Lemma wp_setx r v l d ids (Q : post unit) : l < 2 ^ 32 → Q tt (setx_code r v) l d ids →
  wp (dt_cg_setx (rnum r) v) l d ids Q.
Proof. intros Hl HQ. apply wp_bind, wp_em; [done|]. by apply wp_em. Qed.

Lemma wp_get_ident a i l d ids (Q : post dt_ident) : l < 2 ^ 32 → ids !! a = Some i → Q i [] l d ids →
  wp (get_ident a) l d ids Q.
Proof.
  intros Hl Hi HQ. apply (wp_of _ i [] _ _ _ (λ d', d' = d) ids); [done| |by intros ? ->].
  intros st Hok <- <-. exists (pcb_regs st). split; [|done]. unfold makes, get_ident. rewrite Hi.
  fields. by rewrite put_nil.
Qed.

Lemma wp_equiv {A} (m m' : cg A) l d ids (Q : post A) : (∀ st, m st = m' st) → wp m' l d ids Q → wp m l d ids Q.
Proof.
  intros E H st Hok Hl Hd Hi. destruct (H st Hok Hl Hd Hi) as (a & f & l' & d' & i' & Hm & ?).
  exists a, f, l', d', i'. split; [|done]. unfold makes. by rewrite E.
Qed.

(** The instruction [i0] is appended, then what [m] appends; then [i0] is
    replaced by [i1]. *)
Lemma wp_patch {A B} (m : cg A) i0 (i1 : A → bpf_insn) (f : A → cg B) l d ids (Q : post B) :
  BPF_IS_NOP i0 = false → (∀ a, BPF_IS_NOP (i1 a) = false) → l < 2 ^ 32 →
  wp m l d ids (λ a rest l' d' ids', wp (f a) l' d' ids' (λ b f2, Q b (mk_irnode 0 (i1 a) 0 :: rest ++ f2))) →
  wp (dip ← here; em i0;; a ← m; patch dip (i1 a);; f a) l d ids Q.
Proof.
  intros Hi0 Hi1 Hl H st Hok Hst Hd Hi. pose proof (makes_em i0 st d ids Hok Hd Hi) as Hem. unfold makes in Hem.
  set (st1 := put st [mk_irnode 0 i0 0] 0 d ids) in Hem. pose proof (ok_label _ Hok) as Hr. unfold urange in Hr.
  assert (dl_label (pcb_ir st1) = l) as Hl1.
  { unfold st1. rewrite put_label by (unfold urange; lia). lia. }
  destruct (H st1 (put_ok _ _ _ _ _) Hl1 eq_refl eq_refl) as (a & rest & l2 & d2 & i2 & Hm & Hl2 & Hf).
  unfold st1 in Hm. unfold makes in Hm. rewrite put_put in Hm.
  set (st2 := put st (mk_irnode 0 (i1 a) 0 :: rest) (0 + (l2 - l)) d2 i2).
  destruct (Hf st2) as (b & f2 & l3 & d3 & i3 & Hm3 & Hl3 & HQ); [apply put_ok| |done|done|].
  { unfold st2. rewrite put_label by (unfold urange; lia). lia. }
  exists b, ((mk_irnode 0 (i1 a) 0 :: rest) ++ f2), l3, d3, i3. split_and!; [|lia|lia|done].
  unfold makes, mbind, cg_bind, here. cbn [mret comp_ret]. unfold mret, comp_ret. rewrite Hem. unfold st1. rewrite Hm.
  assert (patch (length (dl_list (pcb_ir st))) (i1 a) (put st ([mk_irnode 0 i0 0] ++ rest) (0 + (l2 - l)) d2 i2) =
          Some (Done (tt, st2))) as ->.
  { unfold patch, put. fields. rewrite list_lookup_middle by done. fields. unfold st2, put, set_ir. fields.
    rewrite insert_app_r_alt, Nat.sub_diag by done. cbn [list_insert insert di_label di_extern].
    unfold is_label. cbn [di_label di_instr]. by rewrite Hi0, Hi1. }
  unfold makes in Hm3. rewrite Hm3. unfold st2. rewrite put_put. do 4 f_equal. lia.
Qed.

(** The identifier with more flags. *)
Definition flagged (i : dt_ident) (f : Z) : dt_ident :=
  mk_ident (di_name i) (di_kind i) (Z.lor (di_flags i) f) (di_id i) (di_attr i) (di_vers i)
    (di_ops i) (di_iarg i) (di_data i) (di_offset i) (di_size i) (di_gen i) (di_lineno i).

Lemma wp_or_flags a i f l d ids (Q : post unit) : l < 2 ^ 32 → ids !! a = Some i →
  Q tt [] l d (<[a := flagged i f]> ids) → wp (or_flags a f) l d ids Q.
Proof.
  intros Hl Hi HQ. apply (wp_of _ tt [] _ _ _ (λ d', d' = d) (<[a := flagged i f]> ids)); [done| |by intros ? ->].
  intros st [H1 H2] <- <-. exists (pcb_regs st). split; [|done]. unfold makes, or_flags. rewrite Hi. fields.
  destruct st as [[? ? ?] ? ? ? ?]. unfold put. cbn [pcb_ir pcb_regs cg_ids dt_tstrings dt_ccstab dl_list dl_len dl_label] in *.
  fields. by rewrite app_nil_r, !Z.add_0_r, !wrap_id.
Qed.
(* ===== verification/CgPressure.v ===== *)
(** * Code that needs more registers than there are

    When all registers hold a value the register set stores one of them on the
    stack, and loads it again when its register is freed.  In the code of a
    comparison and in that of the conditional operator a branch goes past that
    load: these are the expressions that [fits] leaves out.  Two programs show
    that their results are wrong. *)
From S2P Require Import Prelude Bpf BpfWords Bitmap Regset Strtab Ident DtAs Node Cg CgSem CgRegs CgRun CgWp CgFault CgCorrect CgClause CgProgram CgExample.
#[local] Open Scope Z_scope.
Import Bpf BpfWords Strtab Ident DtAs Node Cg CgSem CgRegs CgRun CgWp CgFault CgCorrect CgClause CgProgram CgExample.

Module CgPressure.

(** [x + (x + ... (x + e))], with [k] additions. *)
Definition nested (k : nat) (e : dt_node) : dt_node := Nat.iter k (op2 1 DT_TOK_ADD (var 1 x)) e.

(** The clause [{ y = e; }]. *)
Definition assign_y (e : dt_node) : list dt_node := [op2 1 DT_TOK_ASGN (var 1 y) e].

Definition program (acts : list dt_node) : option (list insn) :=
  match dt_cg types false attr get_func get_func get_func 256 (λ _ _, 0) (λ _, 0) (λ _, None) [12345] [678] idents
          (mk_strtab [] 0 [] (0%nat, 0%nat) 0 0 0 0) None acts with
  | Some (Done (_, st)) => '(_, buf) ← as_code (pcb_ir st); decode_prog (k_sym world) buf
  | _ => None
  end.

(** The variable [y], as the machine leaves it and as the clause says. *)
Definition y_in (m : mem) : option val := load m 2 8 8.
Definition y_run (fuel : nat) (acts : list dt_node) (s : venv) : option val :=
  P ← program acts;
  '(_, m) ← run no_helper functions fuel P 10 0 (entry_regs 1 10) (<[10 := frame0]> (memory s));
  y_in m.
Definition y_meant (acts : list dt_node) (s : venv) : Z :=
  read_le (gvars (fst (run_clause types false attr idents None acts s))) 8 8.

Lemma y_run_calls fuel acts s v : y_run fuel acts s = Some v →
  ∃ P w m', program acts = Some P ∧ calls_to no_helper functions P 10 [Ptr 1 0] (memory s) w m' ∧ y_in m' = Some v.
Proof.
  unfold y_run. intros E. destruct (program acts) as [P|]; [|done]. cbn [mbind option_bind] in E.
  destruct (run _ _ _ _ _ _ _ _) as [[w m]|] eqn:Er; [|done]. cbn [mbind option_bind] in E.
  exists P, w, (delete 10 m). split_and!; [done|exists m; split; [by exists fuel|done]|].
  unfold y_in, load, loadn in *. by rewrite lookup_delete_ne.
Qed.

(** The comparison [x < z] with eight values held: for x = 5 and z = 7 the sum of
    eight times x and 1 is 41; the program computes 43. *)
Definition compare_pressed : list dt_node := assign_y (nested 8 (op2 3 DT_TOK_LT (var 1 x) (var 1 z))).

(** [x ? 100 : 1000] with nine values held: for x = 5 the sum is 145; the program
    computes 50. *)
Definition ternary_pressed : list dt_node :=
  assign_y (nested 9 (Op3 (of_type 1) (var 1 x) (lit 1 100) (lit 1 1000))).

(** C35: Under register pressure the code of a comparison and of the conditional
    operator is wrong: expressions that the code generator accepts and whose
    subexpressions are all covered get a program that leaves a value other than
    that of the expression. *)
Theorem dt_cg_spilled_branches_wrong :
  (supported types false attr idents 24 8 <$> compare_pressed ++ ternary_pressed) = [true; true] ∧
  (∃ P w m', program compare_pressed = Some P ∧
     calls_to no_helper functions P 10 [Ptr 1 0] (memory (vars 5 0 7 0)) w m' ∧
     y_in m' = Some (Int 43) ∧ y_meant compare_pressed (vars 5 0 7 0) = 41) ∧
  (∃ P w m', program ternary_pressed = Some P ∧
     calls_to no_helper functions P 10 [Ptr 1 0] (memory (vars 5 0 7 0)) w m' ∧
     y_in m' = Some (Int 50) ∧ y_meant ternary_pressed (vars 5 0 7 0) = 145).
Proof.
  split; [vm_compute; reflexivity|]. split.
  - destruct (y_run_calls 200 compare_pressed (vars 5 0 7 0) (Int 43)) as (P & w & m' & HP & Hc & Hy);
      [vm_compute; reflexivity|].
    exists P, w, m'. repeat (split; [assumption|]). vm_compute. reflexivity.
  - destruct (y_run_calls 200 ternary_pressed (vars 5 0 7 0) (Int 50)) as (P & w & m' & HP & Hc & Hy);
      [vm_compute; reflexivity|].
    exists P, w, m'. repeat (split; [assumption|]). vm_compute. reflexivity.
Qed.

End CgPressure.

------------------------------------------------------------

◆ TASK OBJECTIVE:
Begin with the line above that has "(** The comparison" and continue through the line that has "assign_y (nested 9", setting each one down exactly. Stop there.

◆ RESULT FOR THIS TASK:
(** The comparison [x < z] with eight values held: for x = 5 and z = 7 the sum of
    eight times x and 1 is 41; the program computes 43. *)
Definition compare_pressed : list dt_node := assign_y (nested 8 (op2 3 DT_TOK_LT (var 1 x) (var 1 z))).

(** [x ? 100 : 1000] with nine values held: for x = 5 the sum is 145; the program
    computes 50. *)
Definition ternary_pressed : list dt_node :=
  assign_y (nested 9 (Op3 (of_type 1) (var 1 x) (lit 1 100) (lit 1 1000))).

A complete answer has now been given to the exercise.